Simon entrelazó los dedos con los de ella. Se sentía como si estuviera flotando en un río negro, con las sombras cerrándose sobre él. Sólo la mano de Isabelle lo anclaba a la tierra.
—Lo sé.
19
Amor y sangre
Metódica y cuidadosamente, Clary estaba registrando de arriba abajo la habitación de Jace. Aún llevaba el top, pero se había puesto unos vaqueros; se había recogido el cabello en un moño hecho de cualquier manera, y las uñas se le habían llenado de polvo. Había buscado bajo la cama y el escritorio, en todos los cajones y armarios, y en los bolsillos de todas las prendas en busca de una segunda estela, pero no había encontrado nada.
Le había dicho a Sebastian que estaba exhausta, que necesitaba ir arriba y tumbarse un rato; él había parecido despistado y la había despedido con un gesto de la mano. No paraban de pasarle imágenes de Jace ante lo ojos en cuanto los cerraba: la forma en que la había mirado traicionado, como si ya no la conociera.

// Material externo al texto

Lemma pixel_state_bytes a input output s (t : nat) j :
  0 < channels a -> 0 <= output -> output + channels a <= 2 ^ 64 ->
  0 <= j < 8 -> 8 * Z.of_nat t + j < channels a ->
  let i0 := tap_pointers (bytes s) input (zero a) (input_offset a) in
  let entries := map (fun k => Load (size_add input (8 * Z.of_nat k)) 8) (seq 0 9) in
  bytes (pixel_state a input output s) (output + 8 * Z.of_nat t + j)
  = lane 8 j (requantize (params a)
                (acc_value
                   (bytes (tiles_state (params a) i0 (weights a) output t
                             (log_add s entries)))
                   (size_add (weights a) (104 * Z.of_nat t))
                   (map (fun ik => size_add ik (8 * Z.of_nat t)) i0))).
Proof.
  intros Hch Ho Hfit Hj Ht i0 entries.
  destruct (tile_count (channels a) Hch) as (Hsplit & Hc & _).
  unfold pixel_state. cbv zeta. fold i0 entries.
  set (N := Z.to_nat (channels a / 8)) in *. set (c := channels a mod 8) in *.
  assert (HtN : (t < N)%nat \/ (t = N /\ j < c)) by lia.
  destruct (Z.eqb_spec c 0) as [Hc0|Hc0].
  - destruct HtN as [HtN|(_ & Hjc)]; [|lia].
    apply tiles_state_bytes; lia.
  - rewrite tail_tile_state_bytes
      by (cbn [DWConv.output tile_locals]; rewrite ?size_add_small by lia; lia).
    cbn [DWConv.output tile_locals w i]. rewrite size_add_small by lia.
    destruct HtN as [HtN|(-> & Hjc)].
    + replace ((output + 8 * Z.of_nat N <=? output + 8 * Z.of_nat t + j)
               && (output + 8 * Z.of_nat t + j <? output + 8 * Z.of_nat N + c))
        with false by (symmetry; apply andb_false_iff; rewrite Z.leb_gt, Z.ltb_ge; lia).
      apply tiles_state_bytes; lia.
    + replace ((output + 8 * Z.of_nat N <=? output + 8 * Z.of_nat N + j)
               && (output + 8 * Z.of_nat N + j <? output + 8 * Z.of_nat N + c))
        with true by (symmetry; apply andb_true_iff; rewrite Z.leb_le, Z.ltb_lt; lia).
      f_equal. lia.
Qed.

(** ** What the accumulators depend on *)

Lemma taps_value_ext mem mem' w i : forall k vacc,
  Forall (fun acc => forall b, 0 <= b < Z.of_nat (snd acc) ->
                       mem (fst acc + b) = mem' (fst acc + b))
         (load_shapes (taps_events w k i)) ->
  taps_value mem w k i vacc = taps_value mem' w k i vacc.
Proof.
  induction i as [|ik i IH]; intros k vacc Hagree; [reflexivity|].
  change (load_shapes (taps_events w k (ik :: i)))
    with ((ik, 8%nat) :: (size_add w (8 * 4 + 8 * k * 1), 8%nat)
          :: load_shapes (taps_events w (k + 1) i)) in Hagree.
  pose proof (Forall_inv Hagree) as H1.
  pose proof (Forall_inv (Forall_inv_tail Hagree)) as H2.
  pose proof (Forall_inv_tail (Forall_inv_tail Hagree)) as Hagree'.
  cbv beta in H1, H2. cbn [fst snd] in H1, H2.
  cbn [taps_value]. unfold tap_value.
  rewrite (bytes_at_ext mem mem' 8 ik H1).
  rewrite (bytes_at_ext mem mem' 8 (size_add w (8 * 4 + 8 * k * 1)) H2).
  apply IH. exact Hagree'.
Qed.

Lemma acc_value_ext mem mem' w i :
  Forall (fun acc => forall b, 0 <= b < Z.of_nat (snd acc) ->
                       mem (fst acc + b) = mem' (fst acc + b))
         (load_shapes (acc_events w i)) ->
  acc_value mem w i = acc_value mem' w i.
Proof.
  intros Hagree.
  change (load_shapes (acc_events w i))
    with ((w, 32%nat) :: load_shapes (taps_events w 0 i)) in Hagree.
  pose proof (Forall_inv Hagree) as H1. cbv beta in H1. cbn [fst snd] in H1.
  unfold acc_value. rewrite (bytes_at_ext mem mem' 32 w H1).
  apply taps_value_ext. exact (Forall_inv_tail Hagree).
Qed.


(** ** The bytes a call leaves *)

Lemma pixels_state_frame a input output x : forall W s,
  0 < channels a ->
  (forall p, (p < W)%nat ->
     pixel_output (channels a) (output_increment a) output p + channels a <= 2 ^ 64) ->
  (forall p, (p < W)%nat ->
     ~ (pixel_output (channels a) (output_increment a) output p <= x
        < pixel_output (channels a) (output_increment a) output p + channels a)) ->
  bytes (pixels_state a input output W s) x = bytes s x.
Proof.
  induction W as [|W IH]; intros s Hch Hfit Hx; [reflexivity|].
  rewrite pixels_state_succ.
  rewrite pixel_state_frame;
    [apply IH; auto| assumption | apply size_add_range | apply Hfit; lia | apply Hx; lia].
Qed.

Lemma tap_pointers_ext mem mem' input zero off :
  (forall k b, (k < 9)%nat -> 0 <= b < 8 ->
     mem (size_add input (8 * Z.of_nat k) + b) = mem' (size_add input (8 * Z.of_nat k) + b)) ->
  tap_pointers mem input zero off = tap_pointers mem' input zero off.
Proof.
  intros Hagree. unfold tap_pointers. apply map_ext_in. intros k Hk.
  apply in_seq in Hk. f_equal. apply bytes_at_ext. intros b Hb.
  apply Hagree; [lia|exact Hb].
Qed.

(** ** The bytes that the stores of a pixel cover *)

Lemma covered_app l1 l2 : covered (l1 ++ l2) = covered l1 ++ covered l2.
Proof. unfold covered. apply flat_map_app. Qed.

Lemma covered_full_tiles base : forall N,
  covered (map (fun t => (base + 8 * Z.of_nat t, 8%nat)) (seq 0 N))
  = map (fun b => base + Z.of_nat b) (seq 0 (8 * N)).
Proof.
  induction N as [|N IH]; [reflexivity|].
  rewrite seq_S, map_app, covered_app, IH.
  replace (8 * S N)%nat with (8 * N + 8)%nat by lia.
  rewrite seq_app, map_app. f_equal.
  cbn [map covered flat_map Nat.add]. rewrite app_nil_r.
  rewrite <- (TesterFacts.map_add_seq (8 * N) 8), !map_map.
  apply map_ext. intros b. lia.
Qed.

Lemma covered_tail base c :
  0 < c < 8 ->
  covered (map (fun '(off, n) => (base + off, n)) (tail_segments c))
  = map (fun b => base + Z.of_nat b) (seq 0 (Z.to_nat c)).
Proof.
  intros Hc.
  assert (H : c = 1 \/ c = 2 \/ c = 3 \/ c = 4 \/ c = 5 \/ c = 6 \/ c = 7) by lia.
  destruct H as [->|[->|[->|[->|[->|[-> | ->]]]]]]; eval_tail_conditions;
    match goal with |- context [seq 0 ?n] =>
      let v := eval vm_compute in n in change n with v end;
    cbn [map covered flat_map seq app];
    repeat (f_equal; try lia).
Qed.

Lemma covered_pixel_stores channels base :
  0 < channels -> 0 <= base -> base + channels <= 2 ^ 64 ->
  covered (pixel_stores channels base)
  = map (fun b => base + Z.of_nat b) (seq 0 (Z.to_nat channels)).
Proof.
  intros Hch Hb Hfit.
  destruct (tile_count channels Hch) as (Hsplit & Hc & _).
  unfold pixel_stores.
  set (N := Z.to_nat (channels / 8)) in *. set (c := channels mod 8) in *.
  assert (HN : channels / 8 = Z.of_nat N)
    by (unfold N; rewrite Z2Nat.id; [reflexivity|apply Z.div_pos; lia]).
  rewrite HN, covered_app.
  rewrite (map_ext_in _ (fun t => (base + 8 * Z.of_nat t, 8%nat)))
    by (intros t Ht; apply in_seq in Ht; rewrite size_add_small by lia; reflexivity).
  rewrite covered_full_tiles.
  replace (Z.to_nat channels) with (8 * N + Z.to_nat c)%nat by lia.
  rewrite seq_app, map_app. change (0 + 8 * N)%nat with (8 * N)%nat. f_equal.
  destruct (Z.eq_dec c 0) as [Hc0|Hc0].
  - rewrite Hc0. reflexivity.
  - rewrite (map_ext_in _ (fun '(off, n) => (base + 8 * Z.of_nat N + off, n))).
    + rewrite covered_tail by lia.
      rewrite <- (TesterFacts.map_add_seq (8 * N) (Z.to_nat c)), !map_map.
      apply map_ext. intros b. lia.
    + intros [off n] Hin.
      assert (Hoff : 0 <= off < c).
      { clear - Hin Hc Hc0.
        assert (H : c = 1 \/ c = 2 \/ c = 3 \/ c = 4 \/ c = 5 \/ c = 6 \/ c = 7) by lia.
        destruct H as [->|[->|[->|[->|[->|[-> | ->]]]]]]; revert Hin;
          eval_tail_conditions; cbn [In]; intros Hin;
          repeat (destruct Hin as [Hin|Hin]; [injection Hin as <- <-; lia|]);
          destruct Hin. }
      rewrite size_add_small by lia. f_equal. lia.
Qed.


(** ** The accumulators as integers *)

Lemma pack_mod w n : forall f, pack w n (fun i => f i mod 2 ^ w) = pack w n f.
Proof.
  induction n as [|n IH]; intros f; [reflexivity|].
  cbn [pack]. rewrite Zmod_mod.
  rewrite (IH (fun i => f (i + 1))). reflexivity.
Qed.

(** Lane [j] of the 32 bytes at [w] is the 32-bit value at [w + 4 * j]. *)
Lemma lane32_bytes_at mem w j :
  0 <= j < 8 -> lane 32 j (bytes_at mem 32 w) = bytes_at mem 4 (w + 4 * j).
Proof.
  intros Hj.
  rewrite <- (lane_fixed 32 j (bytes_at mem 32 w)) by lia.
  change (2 ^ 32) with (2 ^ (8 * Z.of_nat 4)).
  rewrite <- pack_lanes by lia.
  unfold bytes_at at 2.
  rewrite <- (pack_mod 8 4 (fun i => mem (w + 4 * j + i))).
  apply pack_ext. intros t Ht.
  change 32 with (8 * 4) at 1. rewrite lane_lane by lia.
  rewrite lane8_bytes_at by lia. f_equal. f_equal. lia.
Qed.

Lemma tap_term_bound mem w k ik j : - 2 ^ 14 <= tap_term mem w k ik j <= 2 ^ 14.
Proof.
  unfold tap_term.
  pose proof (signed8_range (mem (ik + j))).
  pose proof (signed8_range (mem (size_add w (8 * 4 + 8 * k * 1) + j))).
  nia.
Qed.

Lemma tap_terms_bound mem w j i : forall k,
  - 2 ^ 14 * Z.of_nat (length i) <= sum (tap_terms mem w k i j)
  <= 2 ^ 14 * Z.of_nat (length i).
Proof.
  induction i as [|ik i IH]; intros k; [cbn; lia|].
  cbn [tap_terms sum fold_right length]. fold (sum (tap_terms mem w (k + 1) i j)).
  pose proof (tap_term_bound mem w k ik j). specialize (IH (k + 1)).
  rewrite Nat2Z.inj_succ. lia.
Qed.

Pero era inútil darle vueltas. Podía quedarse sentada en la cama y llorar todo lo que quisiera, pensando en lo que había hecho, pero no serviría de nada. Tenía que hacer algo; se lo debía a Jace, y a sí misma. Si encontrara una estela…

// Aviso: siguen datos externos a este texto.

(** X1.  Without [max_results] the search asks for 10 results when
    the caller is entitled and for 5 when not. *)
Theorem search_default_count cfg w p args q topic :
  dict_get args "query" = Some q ->
  py_str (isprintable cfg) q = Ret topic ->
  dict_get args "max_results" = None ->
  (entitled cfg w = Some true ->
     delegated (log_of (invoke cfg w p "search_papers" args))
       = [SubprocessRun
            [PStr "cite-agent";
             PStr ("Find academic papers on: " ++ topic ++ ". Show 10 results.")]]) /\
  (entitled cfg w = Some false ->
     delegated (log_of (invoke cfg w p "search_papers" args))
       = [SubprocessRun
            [PStr "cite-agent";
             PStr ("Find academic papers on: " ++ topic ++ ". Show 5 results.")]]).
Proof.
  intros Hq Ht Hm.
  assert (Hreq : requested_count args = PInt 10)
    by (unfold requested_count; rewrite Hm; reflexivity).
  split; intros He.
  - destruct (search_runs_plan cfg w p args true He) as (_ & ->).
    rewrite (search_plan_int cfg true args q topic 10 10 Hq Ht Hreq eq_refl).
    rewrite (str_int_small 10) by (apply small_bound; lia). reflexivity.
  - destruct (search_runs_plan cfg w p args false He) as (_ & ->).
    rewrite (search_plan_int cfg false args q topic 10 5 Hq Ht Hreq eq_refl).
    rewrite (str_int_small 5) by (apply small_bound; lia). reflexivity.
Qed.

Lemma search_default_count_witness :
  delegated (log_of (invoke Sample.pro_cfg Sample.licensed [] "search_papers"
                       [("query", PStr "graph neural networks")]))
    = [SubprocessRun
         [PStr "cite-agent";
          PStr "Find academic papers on: graph neural networks. Show 10 results."]] /\
  delegated (log_of (invoke Sample.free_cfg Sample.licensed [] "search_papers"
                       [("query", PStr "graph neural networks")]))
    = [SubprocessRun
         [PStr "cite-agent";
          PStr "Find academic papers on: graph neural networks. Show 5 results."]].
Proof.
  split.
  - apply (proj1 (search_default_count Sample.pro_cfg Sample.licensed []
                    [("query", PStr "graph neural networks")]
                    (PStr "graph neural networks") "graph neural networks"
                    eq_refl eq_refl eq_refl)).
    vm_compute. reflexivity.
  - apply (proj2 (search_default_count Sample.free_cfg Sample.licensed []
                    [("query", PStr "graph neural networks")]
                    (PStr "graph neural networks") "graph neural networks"
                    eq_refl eq_refl eq_refl)).
    reflexivity.
Defined.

Estaba levantando el colchón, rebuscando en el espacio que quedaba entre los muelles, cuando llamaron a la puerta.
Dejó caer el colchón, aunque no antes de ver que no había nada debajo. Apretó los puños, respiró hondo, fue hasta la puerta y la abrió.
Sebastian estaba en el umbral. Por primera vez iba vestido con algo que no fuera blanco o negro. Los mismos pantalones y botas, sí, pero también una túnica escarlata de cuero con intrincados adornos de runas en plata y oro sujeta por delante con una fila de cierres de metal. En ambas muñecas lucía brazaletes de plata repujados y llevaba el anillo Morgenstern.
Ella parpadeó al mirarlo.
—¿Rojo?
—Ceremonial —repuso él—. Los colores tienen significados diferentes para los cazadores de sombras que para los humanos. —Dijo la palabra «humanos» con desprecio—. Conoces el viejo verso infantil nefilim, ¿no?

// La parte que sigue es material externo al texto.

Lemma prefix_removal_is_reported_once_witness :
  snd (prefixRemovalEffect Fixtures.viewProps (Reference.mounted (js "a"))
         Fixtures.prefixRendered) = [COnPrefixElementRemove] /\
  prefixRemovalEffect Fixtures.viewProps (Reference.mounted (js "a"))
    (fst (prefixRemovalEffect Fixtures.viewProps (Reference.mounted (js "a"))
            Fixtures.prefixRendered))
  = (fst (prefixRemovalEffect Fixtures.viewProps
            (Reference.mounted (js "a")) Fixtures.prefixRendered), []).
Proof.
  split; [reflexivity|].
  pose proof (prefix_removal_is_reported_once Fixtures.viewProps
                (Reference.mounted (js "a")) Fixtures.prefixRendered) as H.
  cbv zeta in H; destruct H as (H & _).
  destruct (H eq_refl) as (_ & _ & _ & _ & _ & Hagain).
  exact (Hagain Fixtures.viewProps (Reference.mounted (js "a"))).
Defined.

Lemma prefix_found_anywhere_is_not_removed_witness :
  convertedPrefix Fixtures.viewProps = Some (js "@bob ") /\
  truthy (js "@bob ") = true /\
  convertedText (Reference.mounted (js "hi @bob x"))
  = js "hi " ++ js "@bob " ++ js "x" /\
  prefixRemovalEffect Fixtures.viewProps (Reference.mounted (js "hi @bob x"))
    Fixtures.prefixRendered
  = (Fixtures.prefixRendered, []).
Proof.
  split; [reflexivity|]; split; [reflexivity|]; split; [reflexivity|].
  exact (proj2 (prefix_found_anywhere_is_not_removed Fixtures.viewProps
                  (Reference.mounted (js "hi @bob x")) Fixtures.prefixRendered
                  (js "hi ") (js "@bob ") (js "x")
                  eq_refl eq_refl eq_refl)).
Defined.

Lemma focus_is_tracked_and_hides_placeholder_witness :
  isDisabled Reference.disabledProps = true /\
  snd (handleFocus Reference.disabledProps Fixtures.viewProps
         Fixtures.prefixRendered) = [] /\
  hasFocus (fst (handleFocus Reference.disabledProps Fixtures.viewProps
                   Fixtures.prefixRendered)) = true.
Proof.
  split; [reflexivity|].
  pose proof (focus_is_tracked_and_hides_placeholder Reference.disabledProps
                Fixtures.viewProps (Reference.mounted [])
                Fixtures.prefixRendered) as H.
  cbv zeta in H; destruct H as (Hf & _ & H & _).
  split; [exact (proj1 (H eq_refl)) | exact Hf].
Defined.


Lemma paste_and_drop_replace_native_insertion_witness :
  isSome (editorRef (Reference.mounted [])) = true /\
  defaultPrevented
    (result (handleDrop Reference.enabledProps (Fixtures.drop None)
               (Reference.mounted []))) = true.
Proof.
  split; [reflexivity|].
  destruct (paste_and_drop_replace_native_insertion Reference.enabledProps
              (Reference.mounted []) (Reference.paste "a")
              (Fixtures.drop None)) as (H & _).
  exact (proj2 (H eq_refl)).
Defined.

—¿Los cazadores de sombras se casan de oro? —preguntó Clary. No le importaba especialmente, pero estaba tratando de meterse en el espacio entre la puerta y el marco, para que él no pudiera ver el lío que había organizado en la habitación de Jace, normalmente tan ordenada.
—Lamento chafarte el sueño de una boda en blanco. —Le sonrió—. Y hablando de eso, te he traído algo para que te pongas.
Sacó la mano de la espalda. Llevaba una prenda doblada. Clary la cogió y la desplegó. Era una larga columna de tela escarlata con un tono dorado, como el borde de una llama. Los tirantes eran dorados.
—Nuestra madre solía llevar esto en las ceremonias del Círculo antes de traicionar a nuestro padre —explicó Sebastian—. Póntelo. Quiero que lo luzcas esta noche.